TASK BRIEF:
From the entries below, copy exactly the lines from the one that contains "Definition checkPermission (name" through the one that contains "(JArr denied) =>", both included, and only those.

(Records from a dataset)
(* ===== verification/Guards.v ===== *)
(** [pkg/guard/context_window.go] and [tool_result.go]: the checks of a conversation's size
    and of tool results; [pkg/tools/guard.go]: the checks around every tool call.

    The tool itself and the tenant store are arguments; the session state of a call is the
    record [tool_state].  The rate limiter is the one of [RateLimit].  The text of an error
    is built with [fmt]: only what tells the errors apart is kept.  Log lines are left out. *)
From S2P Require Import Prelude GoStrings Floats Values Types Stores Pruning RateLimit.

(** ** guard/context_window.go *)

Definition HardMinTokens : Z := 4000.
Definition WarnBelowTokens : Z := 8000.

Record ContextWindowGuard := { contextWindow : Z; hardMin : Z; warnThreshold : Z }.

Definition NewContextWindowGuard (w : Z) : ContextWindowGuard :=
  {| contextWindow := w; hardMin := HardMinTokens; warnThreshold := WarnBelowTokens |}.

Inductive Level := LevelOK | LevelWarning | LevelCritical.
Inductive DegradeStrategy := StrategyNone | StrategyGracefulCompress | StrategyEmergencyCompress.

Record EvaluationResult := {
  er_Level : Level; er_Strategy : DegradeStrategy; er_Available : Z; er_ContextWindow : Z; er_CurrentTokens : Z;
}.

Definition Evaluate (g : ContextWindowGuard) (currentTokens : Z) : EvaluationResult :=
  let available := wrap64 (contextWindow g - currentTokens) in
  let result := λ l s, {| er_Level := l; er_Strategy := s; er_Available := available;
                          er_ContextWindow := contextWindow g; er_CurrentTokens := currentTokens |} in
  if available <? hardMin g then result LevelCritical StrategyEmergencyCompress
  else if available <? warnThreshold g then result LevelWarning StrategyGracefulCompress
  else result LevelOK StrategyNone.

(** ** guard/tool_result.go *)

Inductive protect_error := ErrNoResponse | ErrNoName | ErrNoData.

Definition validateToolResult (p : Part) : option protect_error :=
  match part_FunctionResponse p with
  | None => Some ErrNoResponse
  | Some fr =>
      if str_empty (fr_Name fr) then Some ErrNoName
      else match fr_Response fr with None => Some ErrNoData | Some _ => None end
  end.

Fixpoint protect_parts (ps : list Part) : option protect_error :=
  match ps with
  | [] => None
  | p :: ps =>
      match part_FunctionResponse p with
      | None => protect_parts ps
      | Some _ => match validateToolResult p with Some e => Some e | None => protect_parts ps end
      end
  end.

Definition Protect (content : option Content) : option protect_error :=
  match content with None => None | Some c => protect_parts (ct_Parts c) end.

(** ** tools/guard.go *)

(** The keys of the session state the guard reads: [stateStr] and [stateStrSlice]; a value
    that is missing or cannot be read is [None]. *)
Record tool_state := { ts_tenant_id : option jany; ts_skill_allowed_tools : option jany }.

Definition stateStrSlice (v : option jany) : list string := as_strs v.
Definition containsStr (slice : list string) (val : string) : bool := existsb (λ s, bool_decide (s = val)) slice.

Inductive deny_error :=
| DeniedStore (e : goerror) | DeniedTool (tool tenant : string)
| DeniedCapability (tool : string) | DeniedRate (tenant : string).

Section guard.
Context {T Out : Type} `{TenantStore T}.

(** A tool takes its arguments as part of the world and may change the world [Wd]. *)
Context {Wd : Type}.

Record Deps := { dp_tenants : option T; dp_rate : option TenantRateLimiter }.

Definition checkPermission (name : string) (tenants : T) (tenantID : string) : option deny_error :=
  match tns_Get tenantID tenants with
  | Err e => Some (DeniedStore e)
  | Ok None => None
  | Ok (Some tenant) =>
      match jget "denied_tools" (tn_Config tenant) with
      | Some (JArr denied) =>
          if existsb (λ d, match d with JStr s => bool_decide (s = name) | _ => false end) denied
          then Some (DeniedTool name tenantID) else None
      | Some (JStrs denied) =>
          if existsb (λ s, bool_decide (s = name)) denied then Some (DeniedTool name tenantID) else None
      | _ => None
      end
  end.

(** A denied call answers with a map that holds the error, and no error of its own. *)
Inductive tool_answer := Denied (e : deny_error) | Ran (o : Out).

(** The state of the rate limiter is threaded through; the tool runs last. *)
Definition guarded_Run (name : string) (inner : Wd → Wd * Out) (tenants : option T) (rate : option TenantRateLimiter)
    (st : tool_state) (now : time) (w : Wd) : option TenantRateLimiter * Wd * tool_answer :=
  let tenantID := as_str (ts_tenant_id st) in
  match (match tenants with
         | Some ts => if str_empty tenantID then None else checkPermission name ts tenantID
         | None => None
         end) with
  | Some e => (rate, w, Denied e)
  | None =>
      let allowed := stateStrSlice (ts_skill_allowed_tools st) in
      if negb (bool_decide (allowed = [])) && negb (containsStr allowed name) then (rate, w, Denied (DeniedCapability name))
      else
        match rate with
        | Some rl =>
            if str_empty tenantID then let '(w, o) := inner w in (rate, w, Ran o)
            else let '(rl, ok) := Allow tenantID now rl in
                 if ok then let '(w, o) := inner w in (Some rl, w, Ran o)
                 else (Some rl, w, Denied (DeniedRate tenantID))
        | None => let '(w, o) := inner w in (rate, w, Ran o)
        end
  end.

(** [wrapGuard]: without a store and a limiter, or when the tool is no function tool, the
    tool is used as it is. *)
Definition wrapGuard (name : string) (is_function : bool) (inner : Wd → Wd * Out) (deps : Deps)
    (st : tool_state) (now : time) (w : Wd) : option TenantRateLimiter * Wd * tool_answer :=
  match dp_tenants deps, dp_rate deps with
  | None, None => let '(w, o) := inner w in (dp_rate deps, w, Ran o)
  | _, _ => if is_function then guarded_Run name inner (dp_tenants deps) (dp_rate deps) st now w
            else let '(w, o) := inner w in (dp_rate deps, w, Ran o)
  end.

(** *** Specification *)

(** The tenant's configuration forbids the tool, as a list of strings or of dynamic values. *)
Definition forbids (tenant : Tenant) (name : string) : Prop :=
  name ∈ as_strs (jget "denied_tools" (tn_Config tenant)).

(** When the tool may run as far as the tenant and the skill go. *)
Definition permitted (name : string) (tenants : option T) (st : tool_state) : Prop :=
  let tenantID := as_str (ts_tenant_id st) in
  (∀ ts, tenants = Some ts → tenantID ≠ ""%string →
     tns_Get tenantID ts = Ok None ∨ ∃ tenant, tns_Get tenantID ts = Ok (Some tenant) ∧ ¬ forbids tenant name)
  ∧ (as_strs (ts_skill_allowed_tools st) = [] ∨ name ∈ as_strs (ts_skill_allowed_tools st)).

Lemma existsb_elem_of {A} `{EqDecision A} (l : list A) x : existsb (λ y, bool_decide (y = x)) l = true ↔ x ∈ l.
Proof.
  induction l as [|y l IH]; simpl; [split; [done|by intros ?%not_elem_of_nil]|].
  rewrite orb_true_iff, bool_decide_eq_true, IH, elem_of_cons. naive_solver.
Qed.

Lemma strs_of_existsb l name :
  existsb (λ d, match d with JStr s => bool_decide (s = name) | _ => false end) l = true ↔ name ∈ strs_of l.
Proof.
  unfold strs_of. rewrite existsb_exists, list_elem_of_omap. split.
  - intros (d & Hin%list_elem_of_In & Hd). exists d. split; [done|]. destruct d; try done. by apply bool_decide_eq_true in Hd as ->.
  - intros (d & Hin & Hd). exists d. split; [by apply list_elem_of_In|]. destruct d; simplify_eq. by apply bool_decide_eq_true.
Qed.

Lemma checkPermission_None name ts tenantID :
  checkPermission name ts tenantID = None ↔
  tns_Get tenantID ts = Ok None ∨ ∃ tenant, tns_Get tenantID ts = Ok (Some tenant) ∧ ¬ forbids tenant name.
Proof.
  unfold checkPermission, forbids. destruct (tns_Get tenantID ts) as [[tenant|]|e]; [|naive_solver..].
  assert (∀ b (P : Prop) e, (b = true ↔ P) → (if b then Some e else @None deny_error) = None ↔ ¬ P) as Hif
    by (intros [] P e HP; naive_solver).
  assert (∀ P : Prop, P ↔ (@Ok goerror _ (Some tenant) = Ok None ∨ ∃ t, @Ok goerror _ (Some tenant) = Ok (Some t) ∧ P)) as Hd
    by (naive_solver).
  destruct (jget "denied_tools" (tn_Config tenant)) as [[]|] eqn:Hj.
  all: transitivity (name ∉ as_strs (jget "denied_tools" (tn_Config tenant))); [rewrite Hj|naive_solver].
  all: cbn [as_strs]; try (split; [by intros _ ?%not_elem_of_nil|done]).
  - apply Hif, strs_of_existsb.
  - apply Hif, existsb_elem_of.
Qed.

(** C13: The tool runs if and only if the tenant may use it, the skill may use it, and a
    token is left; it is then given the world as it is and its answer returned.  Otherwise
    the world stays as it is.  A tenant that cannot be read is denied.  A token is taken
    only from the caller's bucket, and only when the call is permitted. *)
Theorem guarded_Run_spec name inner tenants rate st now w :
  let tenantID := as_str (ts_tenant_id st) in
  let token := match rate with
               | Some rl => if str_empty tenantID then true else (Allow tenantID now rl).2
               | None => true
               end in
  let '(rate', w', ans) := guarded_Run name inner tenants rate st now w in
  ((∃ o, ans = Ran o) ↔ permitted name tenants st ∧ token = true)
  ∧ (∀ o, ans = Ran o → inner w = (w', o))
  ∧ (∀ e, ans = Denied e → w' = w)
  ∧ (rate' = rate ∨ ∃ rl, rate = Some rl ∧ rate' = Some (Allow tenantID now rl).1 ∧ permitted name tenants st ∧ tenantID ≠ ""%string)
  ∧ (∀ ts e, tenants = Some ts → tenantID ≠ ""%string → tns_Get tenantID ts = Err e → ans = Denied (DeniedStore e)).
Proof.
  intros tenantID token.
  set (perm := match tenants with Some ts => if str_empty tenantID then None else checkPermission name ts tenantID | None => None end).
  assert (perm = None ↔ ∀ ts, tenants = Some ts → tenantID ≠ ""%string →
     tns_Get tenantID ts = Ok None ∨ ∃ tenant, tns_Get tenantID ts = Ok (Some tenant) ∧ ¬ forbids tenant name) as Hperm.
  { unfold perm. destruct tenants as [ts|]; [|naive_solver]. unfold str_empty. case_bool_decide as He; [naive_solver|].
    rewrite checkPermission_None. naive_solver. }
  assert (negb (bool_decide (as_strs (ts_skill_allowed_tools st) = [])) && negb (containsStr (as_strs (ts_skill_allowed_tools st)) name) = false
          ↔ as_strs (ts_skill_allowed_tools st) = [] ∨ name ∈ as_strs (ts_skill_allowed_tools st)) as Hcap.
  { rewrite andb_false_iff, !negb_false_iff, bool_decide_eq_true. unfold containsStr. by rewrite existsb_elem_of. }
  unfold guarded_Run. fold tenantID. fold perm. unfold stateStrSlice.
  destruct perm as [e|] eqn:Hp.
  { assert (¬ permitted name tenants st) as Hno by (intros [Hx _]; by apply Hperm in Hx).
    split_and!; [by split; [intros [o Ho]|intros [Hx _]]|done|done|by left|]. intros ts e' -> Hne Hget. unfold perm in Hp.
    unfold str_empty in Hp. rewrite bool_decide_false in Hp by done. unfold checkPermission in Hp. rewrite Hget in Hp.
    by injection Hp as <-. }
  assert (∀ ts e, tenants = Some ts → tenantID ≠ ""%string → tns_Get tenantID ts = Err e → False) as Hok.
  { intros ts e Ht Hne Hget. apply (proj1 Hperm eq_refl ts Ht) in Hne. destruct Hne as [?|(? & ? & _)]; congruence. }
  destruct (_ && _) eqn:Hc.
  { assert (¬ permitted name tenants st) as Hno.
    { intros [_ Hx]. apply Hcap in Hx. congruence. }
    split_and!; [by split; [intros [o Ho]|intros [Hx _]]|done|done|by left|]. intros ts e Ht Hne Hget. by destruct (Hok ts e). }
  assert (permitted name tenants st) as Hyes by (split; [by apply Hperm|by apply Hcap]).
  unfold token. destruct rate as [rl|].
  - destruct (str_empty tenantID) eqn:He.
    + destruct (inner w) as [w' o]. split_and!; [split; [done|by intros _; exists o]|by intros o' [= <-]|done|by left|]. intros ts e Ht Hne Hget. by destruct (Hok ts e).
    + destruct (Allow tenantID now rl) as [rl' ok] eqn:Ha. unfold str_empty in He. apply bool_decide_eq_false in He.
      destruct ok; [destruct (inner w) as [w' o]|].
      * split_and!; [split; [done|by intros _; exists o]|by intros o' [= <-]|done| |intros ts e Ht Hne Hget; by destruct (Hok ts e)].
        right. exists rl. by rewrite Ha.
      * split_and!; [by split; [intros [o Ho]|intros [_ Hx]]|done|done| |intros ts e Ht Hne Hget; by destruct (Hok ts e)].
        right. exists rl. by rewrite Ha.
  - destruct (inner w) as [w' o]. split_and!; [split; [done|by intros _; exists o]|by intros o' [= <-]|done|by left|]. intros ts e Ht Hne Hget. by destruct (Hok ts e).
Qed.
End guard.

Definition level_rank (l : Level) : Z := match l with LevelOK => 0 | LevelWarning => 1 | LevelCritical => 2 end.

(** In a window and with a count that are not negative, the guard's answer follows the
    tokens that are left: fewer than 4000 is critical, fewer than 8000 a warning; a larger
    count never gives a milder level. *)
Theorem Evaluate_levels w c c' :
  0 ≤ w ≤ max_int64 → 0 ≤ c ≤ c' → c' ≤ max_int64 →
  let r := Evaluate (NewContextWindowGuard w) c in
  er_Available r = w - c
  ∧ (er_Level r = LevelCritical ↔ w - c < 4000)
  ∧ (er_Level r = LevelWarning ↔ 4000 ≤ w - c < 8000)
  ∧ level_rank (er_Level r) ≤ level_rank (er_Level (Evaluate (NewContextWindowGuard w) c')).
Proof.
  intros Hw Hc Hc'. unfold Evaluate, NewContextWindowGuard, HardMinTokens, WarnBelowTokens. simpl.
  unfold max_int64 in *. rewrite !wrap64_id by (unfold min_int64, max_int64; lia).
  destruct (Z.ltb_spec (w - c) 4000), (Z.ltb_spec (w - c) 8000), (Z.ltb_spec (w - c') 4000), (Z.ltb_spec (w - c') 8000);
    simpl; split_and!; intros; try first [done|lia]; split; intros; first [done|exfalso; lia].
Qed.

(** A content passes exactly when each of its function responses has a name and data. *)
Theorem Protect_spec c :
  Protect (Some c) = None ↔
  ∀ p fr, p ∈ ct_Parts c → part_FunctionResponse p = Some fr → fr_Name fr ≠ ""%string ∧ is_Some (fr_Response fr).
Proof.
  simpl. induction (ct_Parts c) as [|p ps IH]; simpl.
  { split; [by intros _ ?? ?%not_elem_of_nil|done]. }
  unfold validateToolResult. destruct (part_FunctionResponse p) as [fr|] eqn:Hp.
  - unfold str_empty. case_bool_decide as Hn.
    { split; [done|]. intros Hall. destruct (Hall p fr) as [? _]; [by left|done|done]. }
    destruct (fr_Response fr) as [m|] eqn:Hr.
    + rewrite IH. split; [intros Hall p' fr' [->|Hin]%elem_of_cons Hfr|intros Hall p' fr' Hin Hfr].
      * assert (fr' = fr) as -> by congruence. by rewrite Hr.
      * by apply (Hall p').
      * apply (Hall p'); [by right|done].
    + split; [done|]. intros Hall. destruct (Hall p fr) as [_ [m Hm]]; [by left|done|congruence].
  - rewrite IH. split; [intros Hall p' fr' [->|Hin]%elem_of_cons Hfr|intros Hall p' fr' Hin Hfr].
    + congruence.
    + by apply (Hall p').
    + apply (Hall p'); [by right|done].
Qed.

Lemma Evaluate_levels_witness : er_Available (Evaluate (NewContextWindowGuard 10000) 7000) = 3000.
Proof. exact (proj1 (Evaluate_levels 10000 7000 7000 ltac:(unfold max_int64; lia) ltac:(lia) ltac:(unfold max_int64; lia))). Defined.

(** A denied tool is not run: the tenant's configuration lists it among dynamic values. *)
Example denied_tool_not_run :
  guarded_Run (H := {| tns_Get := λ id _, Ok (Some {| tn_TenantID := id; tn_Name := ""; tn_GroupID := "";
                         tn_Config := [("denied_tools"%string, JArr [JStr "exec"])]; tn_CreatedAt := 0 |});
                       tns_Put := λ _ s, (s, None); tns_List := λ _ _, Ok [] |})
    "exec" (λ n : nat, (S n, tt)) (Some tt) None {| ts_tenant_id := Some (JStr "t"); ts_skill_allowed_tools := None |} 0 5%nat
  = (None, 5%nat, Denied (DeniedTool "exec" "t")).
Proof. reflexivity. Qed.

---

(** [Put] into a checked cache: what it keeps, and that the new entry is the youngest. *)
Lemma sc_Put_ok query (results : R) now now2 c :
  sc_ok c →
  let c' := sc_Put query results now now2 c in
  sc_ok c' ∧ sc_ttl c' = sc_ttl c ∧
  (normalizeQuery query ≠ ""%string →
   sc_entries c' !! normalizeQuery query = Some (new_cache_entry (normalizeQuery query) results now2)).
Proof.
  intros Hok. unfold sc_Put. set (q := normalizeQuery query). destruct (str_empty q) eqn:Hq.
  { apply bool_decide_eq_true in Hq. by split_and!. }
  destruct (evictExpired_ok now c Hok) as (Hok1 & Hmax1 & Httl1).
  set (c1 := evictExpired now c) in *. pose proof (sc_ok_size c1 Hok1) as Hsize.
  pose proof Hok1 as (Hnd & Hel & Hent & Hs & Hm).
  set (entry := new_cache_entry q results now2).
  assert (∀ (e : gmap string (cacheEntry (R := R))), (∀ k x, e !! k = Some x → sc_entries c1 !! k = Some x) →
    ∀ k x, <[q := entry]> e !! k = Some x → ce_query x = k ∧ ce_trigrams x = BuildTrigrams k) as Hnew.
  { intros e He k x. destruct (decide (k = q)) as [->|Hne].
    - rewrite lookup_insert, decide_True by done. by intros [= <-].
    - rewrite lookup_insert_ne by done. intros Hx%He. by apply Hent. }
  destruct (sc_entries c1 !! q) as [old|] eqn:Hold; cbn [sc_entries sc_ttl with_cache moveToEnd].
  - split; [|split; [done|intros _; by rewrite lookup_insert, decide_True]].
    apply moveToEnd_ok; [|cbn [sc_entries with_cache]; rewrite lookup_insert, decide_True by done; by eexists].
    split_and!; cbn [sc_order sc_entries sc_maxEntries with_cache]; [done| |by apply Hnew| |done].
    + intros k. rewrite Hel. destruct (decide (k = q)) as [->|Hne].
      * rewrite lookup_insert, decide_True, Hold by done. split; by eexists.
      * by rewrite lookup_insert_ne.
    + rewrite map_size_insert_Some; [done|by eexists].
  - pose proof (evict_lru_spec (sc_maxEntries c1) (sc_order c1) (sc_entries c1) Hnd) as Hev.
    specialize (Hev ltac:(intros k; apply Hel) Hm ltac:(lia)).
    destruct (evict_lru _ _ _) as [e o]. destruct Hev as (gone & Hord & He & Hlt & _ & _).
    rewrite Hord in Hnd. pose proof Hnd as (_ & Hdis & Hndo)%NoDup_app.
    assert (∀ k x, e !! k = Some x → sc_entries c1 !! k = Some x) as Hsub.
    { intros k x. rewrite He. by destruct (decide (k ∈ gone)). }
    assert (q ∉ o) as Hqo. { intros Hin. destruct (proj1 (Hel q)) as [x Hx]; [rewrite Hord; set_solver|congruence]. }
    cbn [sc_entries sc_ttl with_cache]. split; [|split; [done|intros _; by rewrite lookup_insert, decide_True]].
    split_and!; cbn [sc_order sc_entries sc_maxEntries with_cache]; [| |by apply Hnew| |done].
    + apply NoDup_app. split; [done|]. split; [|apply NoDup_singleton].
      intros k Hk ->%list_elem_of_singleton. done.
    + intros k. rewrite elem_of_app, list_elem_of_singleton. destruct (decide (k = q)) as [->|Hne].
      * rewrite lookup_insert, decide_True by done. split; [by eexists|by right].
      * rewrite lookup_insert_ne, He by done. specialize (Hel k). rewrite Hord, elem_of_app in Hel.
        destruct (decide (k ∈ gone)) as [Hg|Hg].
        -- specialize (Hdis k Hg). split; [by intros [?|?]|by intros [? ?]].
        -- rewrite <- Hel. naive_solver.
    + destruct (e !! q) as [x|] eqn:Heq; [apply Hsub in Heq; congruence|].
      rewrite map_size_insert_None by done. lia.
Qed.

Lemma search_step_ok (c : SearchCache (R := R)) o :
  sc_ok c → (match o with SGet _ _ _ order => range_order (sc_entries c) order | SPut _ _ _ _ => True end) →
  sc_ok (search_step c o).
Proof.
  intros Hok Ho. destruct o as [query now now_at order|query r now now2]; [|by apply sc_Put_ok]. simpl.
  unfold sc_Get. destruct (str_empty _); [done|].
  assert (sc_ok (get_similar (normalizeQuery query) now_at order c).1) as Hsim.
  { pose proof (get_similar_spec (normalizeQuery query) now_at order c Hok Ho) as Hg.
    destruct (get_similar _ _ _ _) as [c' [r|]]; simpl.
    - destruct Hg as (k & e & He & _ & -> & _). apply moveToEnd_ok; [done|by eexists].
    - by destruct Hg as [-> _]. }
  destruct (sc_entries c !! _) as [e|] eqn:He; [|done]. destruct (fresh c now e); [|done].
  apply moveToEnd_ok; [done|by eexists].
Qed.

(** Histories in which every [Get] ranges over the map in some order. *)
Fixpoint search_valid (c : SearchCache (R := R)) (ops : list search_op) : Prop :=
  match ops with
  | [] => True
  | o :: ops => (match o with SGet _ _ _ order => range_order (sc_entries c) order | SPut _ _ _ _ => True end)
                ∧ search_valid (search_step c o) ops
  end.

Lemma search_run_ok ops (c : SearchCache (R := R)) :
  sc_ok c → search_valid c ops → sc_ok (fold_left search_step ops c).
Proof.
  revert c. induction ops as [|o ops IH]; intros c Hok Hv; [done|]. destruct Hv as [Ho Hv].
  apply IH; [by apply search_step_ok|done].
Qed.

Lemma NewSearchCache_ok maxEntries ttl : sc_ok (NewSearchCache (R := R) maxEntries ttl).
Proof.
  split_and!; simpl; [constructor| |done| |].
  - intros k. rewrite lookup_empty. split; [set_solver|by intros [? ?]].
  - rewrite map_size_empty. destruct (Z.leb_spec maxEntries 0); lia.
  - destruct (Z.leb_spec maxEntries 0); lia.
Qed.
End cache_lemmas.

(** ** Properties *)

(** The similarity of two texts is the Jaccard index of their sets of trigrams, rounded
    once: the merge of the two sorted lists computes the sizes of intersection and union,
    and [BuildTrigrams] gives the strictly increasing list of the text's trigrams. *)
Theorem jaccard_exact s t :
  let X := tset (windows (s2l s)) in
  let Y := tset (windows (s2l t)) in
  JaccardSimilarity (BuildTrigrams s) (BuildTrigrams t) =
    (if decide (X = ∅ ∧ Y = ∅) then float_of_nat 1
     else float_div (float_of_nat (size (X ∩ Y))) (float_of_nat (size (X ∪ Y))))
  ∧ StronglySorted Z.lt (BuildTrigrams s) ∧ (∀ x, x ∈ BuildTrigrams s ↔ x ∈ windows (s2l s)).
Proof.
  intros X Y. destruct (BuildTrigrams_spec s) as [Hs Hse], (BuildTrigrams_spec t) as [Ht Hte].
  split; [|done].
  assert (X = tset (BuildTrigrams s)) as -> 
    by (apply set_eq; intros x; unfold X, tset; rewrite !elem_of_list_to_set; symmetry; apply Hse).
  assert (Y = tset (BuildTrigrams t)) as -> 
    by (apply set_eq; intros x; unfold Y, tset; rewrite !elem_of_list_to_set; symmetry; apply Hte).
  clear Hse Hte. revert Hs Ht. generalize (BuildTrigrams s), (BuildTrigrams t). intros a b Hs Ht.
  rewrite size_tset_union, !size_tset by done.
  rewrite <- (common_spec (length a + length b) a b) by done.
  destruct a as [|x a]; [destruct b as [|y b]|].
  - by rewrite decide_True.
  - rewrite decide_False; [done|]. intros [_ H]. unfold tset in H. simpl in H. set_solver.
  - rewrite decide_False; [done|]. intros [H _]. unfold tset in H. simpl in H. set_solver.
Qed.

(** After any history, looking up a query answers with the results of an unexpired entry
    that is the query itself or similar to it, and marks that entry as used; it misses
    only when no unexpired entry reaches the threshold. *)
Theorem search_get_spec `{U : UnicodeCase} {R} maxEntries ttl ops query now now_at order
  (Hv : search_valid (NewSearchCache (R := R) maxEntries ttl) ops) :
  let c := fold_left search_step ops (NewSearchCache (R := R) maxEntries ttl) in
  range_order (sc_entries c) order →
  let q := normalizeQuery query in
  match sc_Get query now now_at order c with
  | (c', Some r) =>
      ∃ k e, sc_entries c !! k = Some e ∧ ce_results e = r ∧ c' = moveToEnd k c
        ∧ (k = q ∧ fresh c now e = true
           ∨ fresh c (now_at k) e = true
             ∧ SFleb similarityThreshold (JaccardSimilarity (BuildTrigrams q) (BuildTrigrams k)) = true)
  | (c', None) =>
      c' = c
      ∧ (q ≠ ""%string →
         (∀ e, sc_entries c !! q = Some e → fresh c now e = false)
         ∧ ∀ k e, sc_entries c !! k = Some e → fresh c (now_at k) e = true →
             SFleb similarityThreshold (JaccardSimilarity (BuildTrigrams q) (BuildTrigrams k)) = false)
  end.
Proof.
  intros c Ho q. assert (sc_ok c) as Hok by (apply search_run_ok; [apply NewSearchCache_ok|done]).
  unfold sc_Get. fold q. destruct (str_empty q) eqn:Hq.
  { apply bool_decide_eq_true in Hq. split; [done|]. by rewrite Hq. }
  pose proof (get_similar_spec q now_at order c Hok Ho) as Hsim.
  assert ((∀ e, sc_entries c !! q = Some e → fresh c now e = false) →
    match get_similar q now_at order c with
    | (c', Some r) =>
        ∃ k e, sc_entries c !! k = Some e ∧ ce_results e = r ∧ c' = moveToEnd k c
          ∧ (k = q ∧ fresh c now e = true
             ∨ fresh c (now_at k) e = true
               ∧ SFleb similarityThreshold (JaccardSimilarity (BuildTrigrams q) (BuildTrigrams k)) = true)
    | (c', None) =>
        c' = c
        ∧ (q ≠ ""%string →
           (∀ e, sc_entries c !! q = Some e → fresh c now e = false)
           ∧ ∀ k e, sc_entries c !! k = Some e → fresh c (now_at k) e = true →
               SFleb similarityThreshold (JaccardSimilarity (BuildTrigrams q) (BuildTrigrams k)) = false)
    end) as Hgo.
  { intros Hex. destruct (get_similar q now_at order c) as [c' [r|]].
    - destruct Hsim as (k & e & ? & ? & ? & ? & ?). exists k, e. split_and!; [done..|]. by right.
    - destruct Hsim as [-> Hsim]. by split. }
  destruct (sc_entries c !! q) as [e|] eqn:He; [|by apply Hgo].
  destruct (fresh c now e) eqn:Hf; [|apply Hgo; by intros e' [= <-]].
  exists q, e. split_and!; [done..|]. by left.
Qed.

SOLUTION:
Definition checkPermission (name : string) (tenants : T) (tenantID : string) : option deny_error :=
  match tns_Get tenantID tenants with
  | Err e => Some (DeniedStore e)
  | Ok None => None
  | Ok (Some tenant) =>
      match jget "denied_tools" (tn_Config tenant) with
      | Some (JArr denied) =>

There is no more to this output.